Maria foi nomeada em 1979. Antes, advogava na região de Passo Fundo “a Procuradoria do Estado constatou que era bom ter uma mulher para fazer os atendimentos na área da família, e, então, me contataram”. Permaneceu prestando assistência na cidade até 1987, quando Pedro Simon, então Governador do Rio Grande do Sul, decidiu afastar os Cargos Comissionados (CCs). “Até esgotar todos os recursos e conseguirmos voltar a atuar, passaram seis anos”, conta a associada.

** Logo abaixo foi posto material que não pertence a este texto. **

(* ===== verification/Wire.v ===== *)
(** A concrete protobuf library: the proto3 wire format restricted to the two wire types
    the schema uses. It satisfies the laws of [Packet], so that the properties of the
    code that are proved against those laws can be evaluated on concrete inputs. *)

From S2P Require Import Prelude.
From S2P Require Import Packet.

Local Open Scope Z_scope.

(** ** Varints *)

Fixpoint varint (fuel : nat) (z : Z) : bytes :=
  match fuel with
  | O => []
  | S fuel => if z <? 128 then [byte.of_Z z]
              else byte.of_Z (z mod 128 + 128) :: varint fuel (z / 128)
  end.

Definition enc_varint (z : Z) : bytes := varint 10 z.

Fixpoint read_varint (fuel : nat) (bs : bytes) : option (Z * bytes) :=
  match fuel, bs with
  | O, _ | _, [] => None
  | S fuel, b :: bs =>
      let v := byte.unsigned b in
      if v <? 128 then Some (v, bs)
      else '(hi, bs) ← read_varint fuel bs; Some (v - 128 + 128 * hi, bs)
  end.

Definition dec_varint (bs : bytes) : option (Z * bytes) := read_varint 10 bs.

Lemma unsigned_of_small z : 0 ≤ z < 256 → byte.unsigned (byte.of_Z z) = z.
Proof. intros H. rewrite byte.unsigned_of_Z. by apply Z.mod_small. Qed.

Lemma read_varint_varint fuel z rest :
  0 ≤ z < 128 ^ Z.of_nat (S fuel) →
  read_varint (S fuel) (varint (S fuel) z ++ rest) = Some (z, rest).
Proof.
  revert z. induction fuel as [|fuel IH]; intros z Hz;
    rewrite Nat2Z.inj_succ, Z.pow_succ_r in Hz by lia; cbn [varint];
    destruct (Z.ltb_spec z 128) as [Hlt|Hge]; cbn [app read_varint].
  - rewrite unsigned_of_small by lia. by rewrite (proj2 (Z.ltb_lt _ _)).
  - change (128 ^ Z.of_nat 0) with 1 in Hz. lia.
  - rewrite unsigned_of_small by lia. by rewrite (proj2 (Z.ltb_lt _ _)).
  - pose proof (Z.mod_pos_bound z 128 ltac:(lia)).
    rewrite unsigned_of_small, (proj2 (Z.ltb_ge _ _)) by lia.
    cbn [varint read_varint] in IH.
    rewrite IH by (split; [apply Z.div_pos; lia | apply Z.div_lt_upper_bound; lia]).
    cbn. do 2 f_equal. pose proof (Z.div_mod z 128). lia.
Qed.

Lemma dec_enc_varint z rest : 0 ≤ z < 2 ^ 64 → dec_varint (enc_varint z ++ rest) = Some (z, rest).
Proof. intros Hz. apply read_varint_varint. change (128 ^ Z.of_nat 10) with (2 ^ 70). lia. Qed.

Lemma enc_varint_nonempty z : ∃ b bs, enc_varint z = b :: bs.
Proof. unfold enc_varint. cbn [varint]. case_match; eauto. Qed.

Arguments enc_varint : simpl never.
Arguments dec_varint : simpl never.

(** ** Fields *)

Inductive field :=
| FVarint (num v : Z)
| FLen (num : Z) (bs : bytes).

Definition enc_field (f : field) : bytes :=
  match f with
  | FVarint num v => enc_varint (num * 8) ++ enc_varint v
  | FLen num bs => enc_varint (num * 8 + 2) ++ enc_varint (Z.of_nat (length bs)) ++ bs
  end.

Definition enc_fields (fs : list field) : bytes := concat (map enc_field fs).

(** One field, or [None] at the end of the input, at a zero tag, or at an error. *)
Definition dec_field (bs : bytes) : option (field * bytes) :=
  '(tag, bs) ← dec_varint bs;
  if tag =? 0 then None else
  match tag mod 8 with
  | 0 => '(v, bs) ← dec_varint bs; Some (FVarint (tag / 8) v, bs)
  | 2 => '(n, bs) ← dec_varint bs;
         if Z.of_nat (length bs) <? n then None
         else Some (FLen (tag / 8) (take (Z.to_nat n) bs), drop (Z.to_nat n) bs)
  | _ => None
  end.

Fixpoint dec_fields (fuel : nat) (bs : bytes) : bool * list field :=
  match fuel with
  | O => (false, [])
  | S fuel =>
      match dec_field bs with
      | Some (f, bs) => let '(ok, fs) := dec_fields fuel bs in (ok, f :: fs)
      | None => (bool_decide (bs = []), [])
      end
  end.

Foi no retorno à Defensoria que os atendimentos se aceleraram mais e mais. O excesso foi tanto que Maria acabou desenvolvendo problemas de saúde, o que resultou na sua aposentadoria por invalidez.

Hoje, aposentada há 18 anos por estresse, Maria ocupa sua mente e corpo nas artes. “ Depois que me aposentei, me tratei, recuperei minha memória que havia sido muito afetada, e, desde então, me dedico às atividades artísticas”, explica. Esculturas, pinturas e flores estão espalhadas por toda a casa da Dona Maria, “agora monto arranjos de flores artificiais e pinto esculturas de gesso usando uma grande variedade técnicas, exponho minha arte em feiras, sendo que na última participaram quase 200 expositores”, conclui a ex-defensora.